- _Your instructions_
Compute how many lines in the entries below include the string "repeat". Only the number is wanted.

- _Working data_
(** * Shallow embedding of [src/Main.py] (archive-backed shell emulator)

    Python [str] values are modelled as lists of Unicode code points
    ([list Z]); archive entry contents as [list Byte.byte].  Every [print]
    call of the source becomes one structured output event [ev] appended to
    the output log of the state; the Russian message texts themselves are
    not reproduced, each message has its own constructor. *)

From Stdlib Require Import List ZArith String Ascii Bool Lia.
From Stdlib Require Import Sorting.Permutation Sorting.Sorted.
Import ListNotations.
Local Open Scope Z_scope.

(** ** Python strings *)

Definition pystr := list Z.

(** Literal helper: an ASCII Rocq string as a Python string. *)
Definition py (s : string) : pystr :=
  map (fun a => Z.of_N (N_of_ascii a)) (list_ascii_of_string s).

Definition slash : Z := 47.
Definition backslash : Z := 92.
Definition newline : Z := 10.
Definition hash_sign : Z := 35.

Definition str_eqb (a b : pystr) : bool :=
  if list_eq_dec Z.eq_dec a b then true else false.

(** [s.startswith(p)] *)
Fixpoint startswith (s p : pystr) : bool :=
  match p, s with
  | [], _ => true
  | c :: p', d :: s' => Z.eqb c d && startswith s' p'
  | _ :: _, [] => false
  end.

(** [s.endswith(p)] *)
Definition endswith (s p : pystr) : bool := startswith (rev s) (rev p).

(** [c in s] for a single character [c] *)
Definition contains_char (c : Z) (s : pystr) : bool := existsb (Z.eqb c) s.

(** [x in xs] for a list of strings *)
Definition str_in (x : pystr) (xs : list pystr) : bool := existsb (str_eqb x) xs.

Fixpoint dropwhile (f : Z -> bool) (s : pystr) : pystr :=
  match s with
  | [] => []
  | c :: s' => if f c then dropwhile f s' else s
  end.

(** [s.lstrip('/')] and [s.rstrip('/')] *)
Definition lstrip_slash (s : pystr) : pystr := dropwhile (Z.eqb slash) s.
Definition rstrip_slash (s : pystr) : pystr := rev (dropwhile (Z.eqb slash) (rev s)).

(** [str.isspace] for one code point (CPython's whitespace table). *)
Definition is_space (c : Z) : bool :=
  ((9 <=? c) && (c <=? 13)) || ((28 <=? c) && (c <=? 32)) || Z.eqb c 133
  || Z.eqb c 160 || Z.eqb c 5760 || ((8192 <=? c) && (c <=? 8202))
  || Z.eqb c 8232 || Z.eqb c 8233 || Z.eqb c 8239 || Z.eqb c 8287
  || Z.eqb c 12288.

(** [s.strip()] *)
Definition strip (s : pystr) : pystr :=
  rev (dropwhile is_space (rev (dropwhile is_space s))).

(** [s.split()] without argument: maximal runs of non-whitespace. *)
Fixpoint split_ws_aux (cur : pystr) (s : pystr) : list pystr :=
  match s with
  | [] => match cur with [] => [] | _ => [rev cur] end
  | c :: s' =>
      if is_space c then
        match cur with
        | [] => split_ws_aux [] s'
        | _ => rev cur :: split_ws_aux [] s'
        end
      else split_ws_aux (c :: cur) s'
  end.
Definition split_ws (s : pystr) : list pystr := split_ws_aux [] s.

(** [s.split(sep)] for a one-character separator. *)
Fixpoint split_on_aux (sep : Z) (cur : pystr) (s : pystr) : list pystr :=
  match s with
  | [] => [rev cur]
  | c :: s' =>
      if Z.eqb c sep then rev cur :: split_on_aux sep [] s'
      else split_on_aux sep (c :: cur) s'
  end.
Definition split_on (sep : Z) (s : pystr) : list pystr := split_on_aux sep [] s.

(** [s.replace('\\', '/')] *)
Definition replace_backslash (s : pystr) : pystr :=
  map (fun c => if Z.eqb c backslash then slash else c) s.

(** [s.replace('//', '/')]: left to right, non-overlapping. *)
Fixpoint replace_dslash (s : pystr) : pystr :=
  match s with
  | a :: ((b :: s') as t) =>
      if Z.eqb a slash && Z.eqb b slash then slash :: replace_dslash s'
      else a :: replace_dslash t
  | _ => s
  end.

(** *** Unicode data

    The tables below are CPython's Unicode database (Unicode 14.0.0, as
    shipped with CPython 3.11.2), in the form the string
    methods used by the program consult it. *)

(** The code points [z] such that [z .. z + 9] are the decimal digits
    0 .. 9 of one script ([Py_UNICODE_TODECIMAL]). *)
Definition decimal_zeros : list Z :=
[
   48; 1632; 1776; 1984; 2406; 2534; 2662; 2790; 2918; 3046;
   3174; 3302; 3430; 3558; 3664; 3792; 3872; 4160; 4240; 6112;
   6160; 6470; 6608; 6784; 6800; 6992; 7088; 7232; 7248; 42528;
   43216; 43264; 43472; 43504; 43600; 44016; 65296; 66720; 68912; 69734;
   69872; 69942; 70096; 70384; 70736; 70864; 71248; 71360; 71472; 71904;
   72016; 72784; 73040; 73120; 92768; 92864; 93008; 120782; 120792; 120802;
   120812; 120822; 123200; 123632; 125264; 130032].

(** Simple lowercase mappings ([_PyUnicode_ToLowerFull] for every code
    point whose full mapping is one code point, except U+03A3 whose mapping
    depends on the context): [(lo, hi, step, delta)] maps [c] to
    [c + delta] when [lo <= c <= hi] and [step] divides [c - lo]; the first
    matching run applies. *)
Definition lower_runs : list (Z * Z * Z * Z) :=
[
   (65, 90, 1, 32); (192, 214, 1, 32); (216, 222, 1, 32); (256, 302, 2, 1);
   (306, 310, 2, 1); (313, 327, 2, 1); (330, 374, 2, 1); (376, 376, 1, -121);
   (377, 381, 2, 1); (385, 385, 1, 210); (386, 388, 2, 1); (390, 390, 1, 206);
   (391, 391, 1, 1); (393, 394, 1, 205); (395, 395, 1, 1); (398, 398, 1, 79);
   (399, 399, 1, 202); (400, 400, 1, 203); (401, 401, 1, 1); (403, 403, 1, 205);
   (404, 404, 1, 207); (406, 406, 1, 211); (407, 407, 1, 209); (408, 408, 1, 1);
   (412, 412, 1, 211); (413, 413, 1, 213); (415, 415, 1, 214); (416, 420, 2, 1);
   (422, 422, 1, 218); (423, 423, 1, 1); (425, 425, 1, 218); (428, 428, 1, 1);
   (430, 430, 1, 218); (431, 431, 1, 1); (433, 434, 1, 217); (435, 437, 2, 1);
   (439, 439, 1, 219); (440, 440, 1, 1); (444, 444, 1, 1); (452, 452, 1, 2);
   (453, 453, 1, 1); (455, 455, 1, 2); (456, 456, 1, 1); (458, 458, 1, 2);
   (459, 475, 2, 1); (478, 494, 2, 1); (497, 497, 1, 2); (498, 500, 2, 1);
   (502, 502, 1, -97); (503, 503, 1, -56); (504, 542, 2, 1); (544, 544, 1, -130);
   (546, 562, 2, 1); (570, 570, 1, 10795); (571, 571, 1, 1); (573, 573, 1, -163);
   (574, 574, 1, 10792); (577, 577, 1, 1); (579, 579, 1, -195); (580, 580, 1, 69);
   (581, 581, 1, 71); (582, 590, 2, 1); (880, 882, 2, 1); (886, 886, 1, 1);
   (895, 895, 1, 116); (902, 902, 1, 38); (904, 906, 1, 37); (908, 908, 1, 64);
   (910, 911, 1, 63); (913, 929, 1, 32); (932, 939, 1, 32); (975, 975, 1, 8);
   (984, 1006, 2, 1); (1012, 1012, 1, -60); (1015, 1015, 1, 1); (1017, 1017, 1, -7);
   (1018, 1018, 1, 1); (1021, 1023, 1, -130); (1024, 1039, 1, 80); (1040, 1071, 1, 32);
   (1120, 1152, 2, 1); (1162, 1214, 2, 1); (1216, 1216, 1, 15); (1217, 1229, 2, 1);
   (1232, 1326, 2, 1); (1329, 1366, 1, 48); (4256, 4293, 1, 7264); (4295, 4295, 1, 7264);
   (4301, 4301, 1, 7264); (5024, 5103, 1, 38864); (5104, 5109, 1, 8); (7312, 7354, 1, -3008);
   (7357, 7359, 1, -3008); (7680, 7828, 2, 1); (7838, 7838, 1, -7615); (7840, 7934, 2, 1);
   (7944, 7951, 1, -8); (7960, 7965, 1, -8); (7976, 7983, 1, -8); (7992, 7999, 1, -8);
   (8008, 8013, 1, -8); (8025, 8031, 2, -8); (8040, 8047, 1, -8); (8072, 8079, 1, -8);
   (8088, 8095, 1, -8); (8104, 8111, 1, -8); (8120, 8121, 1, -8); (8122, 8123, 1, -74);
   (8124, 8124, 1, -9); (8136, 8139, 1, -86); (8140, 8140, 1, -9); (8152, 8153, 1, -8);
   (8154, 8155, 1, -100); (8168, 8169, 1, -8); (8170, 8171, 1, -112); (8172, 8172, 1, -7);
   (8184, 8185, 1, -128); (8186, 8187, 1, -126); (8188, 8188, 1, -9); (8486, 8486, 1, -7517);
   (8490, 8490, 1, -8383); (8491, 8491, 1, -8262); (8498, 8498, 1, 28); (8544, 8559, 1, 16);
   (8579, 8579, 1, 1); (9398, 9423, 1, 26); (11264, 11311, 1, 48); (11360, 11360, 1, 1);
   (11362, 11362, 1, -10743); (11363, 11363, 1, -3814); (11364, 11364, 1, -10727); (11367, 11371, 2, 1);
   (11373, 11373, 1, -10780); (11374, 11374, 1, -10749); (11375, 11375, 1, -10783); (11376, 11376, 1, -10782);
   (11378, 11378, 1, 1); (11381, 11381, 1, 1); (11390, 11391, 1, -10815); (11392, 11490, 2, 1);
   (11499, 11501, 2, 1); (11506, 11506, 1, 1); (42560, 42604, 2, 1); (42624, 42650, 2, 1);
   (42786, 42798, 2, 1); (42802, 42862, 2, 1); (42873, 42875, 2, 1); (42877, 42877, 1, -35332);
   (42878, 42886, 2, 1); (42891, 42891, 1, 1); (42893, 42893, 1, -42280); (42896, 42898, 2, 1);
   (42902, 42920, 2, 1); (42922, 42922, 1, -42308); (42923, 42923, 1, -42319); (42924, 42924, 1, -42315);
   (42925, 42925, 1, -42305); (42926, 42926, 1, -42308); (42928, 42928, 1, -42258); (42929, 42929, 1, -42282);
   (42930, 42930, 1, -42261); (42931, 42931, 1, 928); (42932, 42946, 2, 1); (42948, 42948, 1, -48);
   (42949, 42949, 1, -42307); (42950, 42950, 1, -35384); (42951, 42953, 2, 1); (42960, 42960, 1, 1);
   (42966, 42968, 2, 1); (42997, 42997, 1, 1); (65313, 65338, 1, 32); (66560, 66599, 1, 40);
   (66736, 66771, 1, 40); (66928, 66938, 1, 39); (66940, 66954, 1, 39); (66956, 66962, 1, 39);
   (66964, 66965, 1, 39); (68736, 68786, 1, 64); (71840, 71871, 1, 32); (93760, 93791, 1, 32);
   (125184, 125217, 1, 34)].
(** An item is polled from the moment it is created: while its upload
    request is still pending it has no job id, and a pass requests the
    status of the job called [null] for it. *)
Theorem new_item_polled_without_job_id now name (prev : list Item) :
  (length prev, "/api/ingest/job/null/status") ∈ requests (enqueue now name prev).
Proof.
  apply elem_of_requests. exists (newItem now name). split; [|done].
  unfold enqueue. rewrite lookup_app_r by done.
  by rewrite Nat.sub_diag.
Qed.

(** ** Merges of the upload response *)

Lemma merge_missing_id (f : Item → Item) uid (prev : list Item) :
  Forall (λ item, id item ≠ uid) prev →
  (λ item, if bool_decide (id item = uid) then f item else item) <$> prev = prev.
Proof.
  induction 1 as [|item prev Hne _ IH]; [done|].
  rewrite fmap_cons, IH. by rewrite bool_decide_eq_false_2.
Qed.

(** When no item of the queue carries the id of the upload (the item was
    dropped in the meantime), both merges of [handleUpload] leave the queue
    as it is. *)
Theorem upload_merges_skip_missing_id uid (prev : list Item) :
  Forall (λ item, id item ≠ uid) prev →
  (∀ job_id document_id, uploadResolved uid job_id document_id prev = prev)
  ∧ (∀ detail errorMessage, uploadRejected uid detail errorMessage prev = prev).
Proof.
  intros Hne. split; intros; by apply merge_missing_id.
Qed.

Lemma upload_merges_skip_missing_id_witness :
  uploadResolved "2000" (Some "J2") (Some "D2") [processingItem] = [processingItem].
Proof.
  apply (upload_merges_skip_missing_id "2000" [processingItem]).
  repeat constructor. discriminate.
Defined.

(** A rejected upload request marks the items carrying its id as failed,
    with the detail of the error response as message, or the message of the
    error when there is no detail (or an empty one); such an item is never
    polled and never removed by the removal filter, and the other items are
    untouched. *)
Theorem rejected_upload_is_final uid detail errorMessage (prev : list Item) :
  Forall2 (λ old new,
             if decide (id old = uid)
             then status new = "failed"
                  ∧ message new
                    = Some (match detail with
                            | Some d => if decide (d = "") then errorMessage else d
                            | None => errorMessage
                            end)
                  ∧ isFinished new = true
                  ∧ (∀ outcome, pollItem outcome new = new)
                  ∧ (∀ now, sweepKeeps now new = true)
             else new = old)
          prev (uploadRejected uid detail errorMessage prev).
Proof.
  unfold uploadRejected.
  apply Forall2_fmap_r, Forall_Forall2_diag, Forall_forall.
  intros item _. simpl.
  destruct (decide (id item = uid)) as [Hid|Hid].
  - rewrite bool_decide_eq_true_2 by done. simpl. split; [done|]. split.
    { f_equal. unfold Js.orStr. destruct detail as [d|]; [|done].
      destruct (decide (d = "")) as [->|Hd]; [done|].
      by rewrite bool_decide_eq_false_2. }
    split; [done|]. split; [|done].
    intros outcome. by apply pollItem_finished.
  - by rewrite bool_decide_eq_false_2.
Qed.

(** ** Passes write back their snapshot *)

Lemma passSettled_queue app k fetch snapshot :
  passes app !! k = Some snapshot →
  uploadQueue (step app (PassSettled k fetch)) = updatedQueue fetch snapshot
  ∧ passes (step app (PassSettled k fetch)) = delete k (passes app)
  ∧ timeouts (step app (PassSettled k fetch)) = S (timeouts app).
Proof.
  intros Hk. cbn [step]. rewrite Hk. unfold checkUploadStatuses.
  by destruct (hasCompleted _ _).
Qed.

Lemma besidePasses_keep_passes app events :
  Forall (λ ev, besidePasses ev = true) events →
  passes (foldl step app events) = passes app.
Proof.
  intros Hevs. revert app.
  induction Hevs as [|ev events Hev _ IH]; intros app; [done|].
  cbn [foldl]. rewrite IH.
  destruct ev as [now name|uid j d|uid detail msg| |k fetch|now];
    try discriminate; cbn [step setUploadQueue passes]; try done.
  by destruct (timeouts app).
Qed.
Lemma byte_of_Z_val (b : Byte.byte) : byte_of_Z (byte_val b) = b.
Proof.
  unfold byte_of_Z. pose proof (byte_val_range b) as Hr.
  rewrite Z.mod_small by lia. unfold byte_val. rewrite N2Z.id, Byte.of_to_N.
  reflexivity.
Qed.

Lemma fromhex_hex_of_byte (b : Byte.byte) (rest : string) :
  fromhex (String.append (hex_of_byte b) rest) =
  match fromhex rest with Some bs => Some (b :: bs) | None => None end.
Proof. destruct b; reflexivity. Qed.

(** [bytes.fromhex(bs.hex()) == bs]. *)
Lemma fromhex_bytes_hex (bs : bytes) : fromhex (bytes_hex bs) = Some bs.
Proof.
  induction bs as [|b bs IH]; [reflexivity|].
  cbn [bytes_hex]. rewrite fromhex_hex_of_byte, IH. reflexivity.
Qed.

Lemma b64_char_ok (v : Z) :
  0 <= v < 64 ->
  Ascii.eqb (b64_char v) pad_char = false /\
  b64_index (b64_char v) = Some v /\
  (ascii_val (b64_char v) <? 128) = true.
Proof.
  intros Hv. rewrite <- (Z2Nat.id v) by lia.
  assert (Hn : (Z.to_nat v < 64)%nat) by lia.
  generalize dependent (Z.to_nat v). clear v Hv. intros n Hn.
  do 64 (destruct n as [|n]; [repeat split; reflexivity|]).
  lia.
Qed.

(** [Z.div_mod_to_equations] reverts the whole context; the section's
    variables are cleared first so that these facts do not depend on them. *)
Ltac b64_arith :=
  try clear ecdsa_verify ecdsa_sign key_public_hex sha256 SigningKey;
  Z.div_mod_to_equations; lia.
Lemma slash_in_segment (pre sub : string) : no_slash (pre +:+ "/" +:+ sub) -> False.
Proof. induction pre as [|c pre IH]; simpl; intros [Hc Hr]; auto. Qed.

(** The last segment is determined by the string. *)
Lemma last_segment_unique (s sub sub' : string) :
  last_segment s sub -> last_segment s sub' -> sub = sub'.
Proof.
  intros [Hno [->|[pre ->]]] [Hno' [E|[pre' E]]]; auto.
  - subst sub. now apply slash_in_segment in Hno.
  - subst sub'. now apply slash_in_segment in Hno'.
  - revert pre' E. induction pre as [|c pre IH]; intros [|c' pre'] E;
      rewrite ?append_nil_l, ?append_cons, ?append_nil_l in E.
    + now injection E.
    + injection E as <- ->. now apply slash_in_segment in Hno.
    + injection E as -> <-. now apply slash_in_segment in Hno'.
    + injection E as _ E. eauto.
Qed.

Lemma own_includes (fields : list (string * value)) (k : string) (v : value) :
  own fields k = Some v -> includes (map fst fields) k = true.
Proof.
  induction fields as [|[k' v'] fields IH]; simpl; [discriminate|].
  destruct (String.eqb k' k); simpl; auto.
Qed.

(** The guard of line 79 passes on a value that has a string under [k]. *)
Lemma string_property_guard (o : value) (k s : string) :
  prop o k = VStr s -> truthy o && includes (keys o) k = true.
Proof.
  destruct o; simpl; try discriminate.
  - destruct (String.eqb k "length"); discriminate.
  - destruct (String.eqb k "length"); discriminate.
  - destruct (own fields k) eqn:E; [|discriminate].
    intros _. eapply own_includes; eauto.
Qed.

- _Response to this task_
2